The Best way to get a picture is to use a scanner.


----------



## Maine Digger (Mar 25, 2004)

Hi Bottlegirl, I also just started attempting to take pics of my bottles, with not so great results!  I think Kaw is being modest, take a look at the pictures he posted today.  I've been experimenting with a homemade light box along with the digital camera.  Just keep trying different angles, light sources and experiment!


----------



## Kim (Mar 27, 2004)

Hi all
 I can recall reading about photographing gold as it also can be quite difficult to get good pics.  I remember a round florescent tube was suggested as this distributes the light evenly around the subject to be snapped.  This might be one for you Norm, he he, just a round tube on top and one on the bottom, place the bottle on a stand just above the level of the bottom fluro, it might work!!  You might be able to mass produce these, put a patent on it and then you can come visit us down under when you sell multitudes of them.  I have drawn you a pic just to get the idea lol.
 Regards Kim


----------



## Maine Digger (Mar 27, 2004)

Hi Kim, It just so happens that I'm halfway there, with the light whateveryou drew thingamagob. lol The pics I posted of the CRUDE BLOB TOP (hint, hint) was lighted with a homemade lightontheboxheiser.  I constucted a wooden base box for a 12'' ceiling florescent, installed a switch and volia! a light box.  I left the cover over the bulb when I took the pics, I'll try it without next time.  I'll take you up on the offer of the 'Chump' Champion Pickle, what would you like for it in return?
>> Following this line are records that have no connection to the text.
(* ===== verification/LabelerFacts.v ===== *)
(** The labeler of services answers, whatever was asked before, with the groups whose
    addresses, protocol and ports match. *)

From stdpp Require Import strings sorting.
From S2P Require Import Prelude Strconv LineProto Ckdb Meter Tag TagMini Document Expand Platform PlatformFacts Ranges RangesFacts Labeler.

#[local] Open Scope string_scope.
#[local] Open Scope list_scope.
#[local] Open Scope Z_scope.

(** * Removing duplicates *)

Lemma skip_equal_spec xs x fuel j :
  (length xs <= fuel + j)%nat -> (j <= length xs)%nat ->
  let k := skip_equal xs x fuel j in
  (j <= k <= length xs)%nat /\ (forall n, (j <= n < k)%nat -> xs !! n = Some x) /\ xs !! k <> Some x.
Proof.
  revert j. induction fuel as [|fuel IH]; intros j Hf Hj; cbn.
  - split_and!; [lia|lia|lia|]. rewrite lookup_ge_None_2 by lia. done.
  - destruct (xs !! j) as [y|] eqn:E.
    2: { split_and!; [lia|lia|lia|by rewrite E]. }
    pose proof (lookup_lt_Some _ _ _ E). destruct (Z.eqb_spec y x) as [->|Hne].
    + destruct (IH (S j)) as (H1 & H2 & H3); [lia|lia|]. split_and!; [lia|lia| |done].
      intros n Hn. destruct (decide (n = j)) as [->|]; [done|]. apply H2. lia.
    + split_and!; [lia|lia|lia|]. rewrite E. congruence.
Qed.

Lemma elem_of_take_lookup {A} (l : list A) n x : x ∈ take n l <-> exists i, (i < n)%nat /\ l !! i = Some x.
Proof.
  rewrite list_elem_of_lookup. split.
  - intros [i Hi]. apply lookup_take_Some in Hi as [Hi Hn]. eauto.
  - intros (i & Hi & E). exists i. by rewrite lookup_take_lt.
Qed.

Lemma StronglySorted_snoc {A} (R : A -> A -> Prop) l x :
  StronglySorted R l -> Forall (fun y => R y x) l -> StronglySorted R (l ++ [x]).
Proof.
  induction 1 as [|y l Hl IH Hy]; intros H; cbn; [by repeat constructor|].
  inversion H; subst. constructor; [by apply IH|]. apply Forall_app. by repeat constructor.
Qed.

(** Between two rounds: the first [i + 1] elements are those seen, without repetition,
    and the ones from [j] on are as they were. *)
Definition dedup_inv (X xs : list Z) (i j : nat) : Prop :=
  length xs = length X /\ (i <= j)%nat /\ (j <= length X)%nat /\
  (forall n, (j <= n)%nat -> xs !! n = X !! n) /\ StronglySorted Z.lt (take (S i) xs) /\
  exists cur, xs !! i = Some cur /\ cur ∈ take (S j) X /\
    forall x, x ∈ take (S i) xs <-> x ∈ take j X \/ x = cur.

(** After the inner loop. *)
Lemma dedup_skip X xs i j cur :
  dedup_inv X xs i j -> xs !! i = Some cur ->
  let k := skip_equal xs cur (length xs) j in
  (j <= k <= length X)%nat /\ xs !! k <> Some cur /\ cur ∈ take k X /\ (S i <= k)%nat /\
  forall x, x ∈ take (S i) xs <-> x ∈ take k X.
Proof.
  intros (Hl & Hij & Hj & Hd & Hs & cur' & Ec & Hc & Hx) Ei k.
  assert (cur' = cur) as -> by congruence. clear Ei.
  destruct (skip_equal_spec xs cur (length xs) j) as (Hk & Heq & Hne); [lia|lia|]. fold k in Hk, Heq, Hne.
  assert (cur ∈ take k X) as Hin.
  { apply elem_of_take_lookup in Hc as (n & Hn & En). apply elem_of_take_lookup. exists n. split; [|done].
    destruct (decide (n < j)%nat); [lia|]. assert (n = j) as -> by lia. destruct (decide (j = k)) as [Ek|]; [|lia].
    exfalso. apply Hne. by rewrite <- Ek, Hd. }
  split_and!; [lia|lia|done|done| |].
  - destruct (decide (i < j)%nat); [lia|]. assert (i = j) as -> by lia.
    destruct (decide (j = k)) as [Ek|]; [|lia]. by rewrite <- Ek in Hne.
  - intros x. rewrite Hx, !elem_of_take_lookup. split.
    + intros [(n & Hn & En)| ->]; [exists n; split; [lia|done]|]. by apply elem_of_take_lookup.
    + intros (n & Hn & En). destruct (decide (n < j)%nat); [left; eauto|]. right.
      specialize (Heq n ltac:(lia)). rewrite Hd in Heq by lia. congruence.
Qed.

Lemma dedup_loop_spec X fuel xs i j :
  StronglySorted Z.le X -> dedup_inv X xs i j -> (length X <= fuel + S i)%nat ->
  let '(xs', i') := dedup_loop fuel xs i j in
  StronglySorted Z.lt (take (S i') xs') /\ forall x, x ∈ take (S i') xs' <-> x ∈ X.
Proof.
  intros HX. revert xs i j. induction fuel as [|fuel IH]; intros xs i j Hinv Hf.
  all: pose proof Hinv as (Hl & Hij & Hj & Hd & Hs & cur & Ec & Hc & Hx).
  all: pose proof (lookup_lt_Some _ _ _ Ec) as Hi.
  all: destruct (dedup_skip X xs i j cur Hinv Ec) as (Hk & Hne & Hin & Hik & Hset).
  all: set (k := skip_equal xs cur (length xs) j) in *; cbn [dedup_loop].
  - split; [done|]. intros x. rewrite Hset, take_ge; [done|lia].
  - destruct (Nat.ltb_spec i (length xs - 1)).
    2: { split; [done|]. intros x. rewrite Hset, take_ge; [done|lia]. }
    rewrite Ec. cbn [default from_option id]. fold k. destruct (xs !! k) as [y|] eqn:Ek.
    2: { apply lookup_ge_None in Ek. split; [done|]. intros x. rewrite Hset, take_ge; [done|lia]. }
    rewrite Hd in Ek by lia.
    assert (forall x, x ∈ take (S i) xs -> x <= cur) as Hle.
    { intros x (n & Hn & En)%elem_of_take_lookup. destruct (decide (n = i)) as [->|]; [simplify_eq; lia|].
      enough (x < cur) by lia. apply (proj1 (StronglySorted_lookup _ _) Hs n i); [..|lia].
      all: rewrite lookup_take_lt by lia; done. }
    assert (cur < y) as Hlt.
    { apply elem_of_take_lookup in Hin as (n & Hn & En).
      pose proof (proj1 (StronglySorted_lookup _ _) HX n k cur y En Ek Hn). enough (y <> cur) by lia. congruence. }
    assert (take (S (S i)) (<[S i := y]> xs) = take (S i) xs ++ [y]) as Et.
    { rewrite (take_S_r _ _ y) by (rewrite list_lookup_insert_eq by lia; done). by rewrite take_insert_ge by lia. }
    apply IH; [|lia]. unfold dedup_inv. rewrite Et, length_insert. split_and!; [done|lia|lia| | |].
    + intros n Hn. destruct (decide (n = S i)) as [->|].
      * rewrite list_lookup_insert_eq by lia. assert (S i = k) as -> by lia. by rewrite Ek.
      * rewrite list_lookup_insert_ne by lia. apply Hd. lia.
    + apply StronglySorted_snoc; [done|]. apply Forall_forall. intros x Hx'%Hle. lia.
    + exists y. split_and!; [by rewrite list_lookup_insert_eq by lia| |].
      * apply elem_of_take_lookup. exists k. split; [lia|done].
      * intros x. by rewrite elem_of_app, list_elem_of_singleton, Hset.
Qed.

Lemma mapM_members {A B} (f : A -> option B) xs ys :
  mapM f xs = Some ys -> forall y, y ∈ ys <-> exists x, x ∈ xs /\ f x = Some y.
Proof.
  intros E%mapM_Some y. split.
  - intros [k Hk]%list_elem_of_lookup. destruct (Forall2_lookup_r _ _ _ _ _ E Hk) as (x & Hx%list_elem_of_lookup_2 & Hf). eauto.
  - intros (x & [k Hk]%list_elem_of_lookup & Hf). destruct (Forall2_lookup_l _ _ _ _ _ E Hk) as (y' & Hy & Hf').
    rewrite Hf in Hf'. injection Hf' as ->. by eapply list_elem_of_lookup_2.
Qed.

Section Dedup.
Context {RT : Runtime Z} {RL : RuntimeLaws Z}.

Lemma sort_Z_sorted l : StronglySorted Z.le (sort_Slice Z.ltb l).
Proof.
  apply StronglySorted_lookup. intros i j x y Ex Ey Hij.
  enough ((y <? x) = false) by lia. apply (sort_sorted Z.ltb l i j); [apply Z.ltb_irrefl|lia..|done|done|done].
Qed.

Lemma dedup_spec xs : StronglySorted Z.lt (dedup xs) /\ forall x, x ∈ dedup xs <-> x ∈ xs.
Proof.
  destruct xs as [|a xs]; [by split; [constructor|]|]. unfold dedup. set (X := sort_Slice Z.ltb (a :: xs)).
  assert (X ≡ₚ a :: xs) as HX by apply sort_perm. pose proof (Permutation_length HX) as HL.
  assert (dedup_inv X X 0 1) as Hinv.
  { destruct X as [|b X']; [done|]. unfold dedup_inv. cbn. split_and!; [done|lia|lia|done|by repeat constructor|].
    exists b. split_and!; [done|by left|]. intros x. rewrite take_0, list_elem_of_singleton. tauto. }
  pose proof (dedup_loop_spec X (length X) X 0 1 (sort_Z_sorted _) Hinv ltac:(lia)) as H.
  destruct (dedup_loop _ _ _ _) as [xs' i]. destruct H as [H1 H2]. split; [done|]. intros x. by rewrite H2, HX.
Qed.
End Dedup.

(** * The tables of networks *)

Definition ids_at (G : MaskLenGroups) (len key : Z) : option GroupIdData := default ∅ (G !! len) !! key.

Definition slice_at (G : MaskLenGroups) (len key : Z) : list Z := from_option GroupIdSlice [] (ids_at G len key).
Don't say gold, it's buried way too deep in our western maine mtns. to dig. lol I can send you one of my locals + return post or whatever, let me know before you take off for the outback!


----------



## Kim (Mar 27, 2004)

Hey Norm
 Just email me your full address and I will send the bottle off to you.  I don't think there is any particular bottle that I want/need thanks very much.  I will hear from you soon.
 regards Kim


----------



## Maine Digger (Mar 27, 2004)

Kim thanks, but do expect a token of my yank hospitality in return. By the way, why does that bottle in your technical illustration have a 'halo'?  Don't worry, we won't send a bottle, you clearly have more of those than you know what to do with! lol


----------



## oz-riley (Mar 27, 2004)

To get good pictures of bottle embossing you need to back light the bottle, this can be done using a professional back light available from most photo shops (expensive) or you can use natural light.
 I have found overcast days are best and place the bottle in front of a well lite window, have the light on in the room also. I have found aqua and clear glass photograph better this way if you have amber or dark green it is better to take the pic on an angle to highlight the embossing.
 I have a few examples below.
 Thanks
 Chris


----------



## oz-riley (Mar 27, 2004)

An amber bottle


----------



## Kim (Mar 27, 2004)

Hi All
 "Just when I was getting all technical" Lol.  Nothing beats the All Natural. 
 The "halo" is just a reflection of myself,[] he he!! 
 I am going to try my hand at bottle digging today.  I am dragging my hubbard out (with an infected foot and all) to see what  can be found.  I will soon let you know if I find something/anything.  
 Regards Kim


----------



## Maine Digger (Mar 27, 2004)

Hey Kim, we knew you were the Angel with an Angle from down under.  Oh no, you say your 'hubbard's' foot is now infected?  This is from that mishap in the middle of the night a few weeks ago? I'm sure he has a lot of enthusiasm for bottles now.  I hear a little sarsapirilla poured over the wound will make it disappear!


----------



## bottle_girl (Mar 27, 2004)

Thank you all for the ideas... I will try them and post results soon.

 Bottle Girl


----------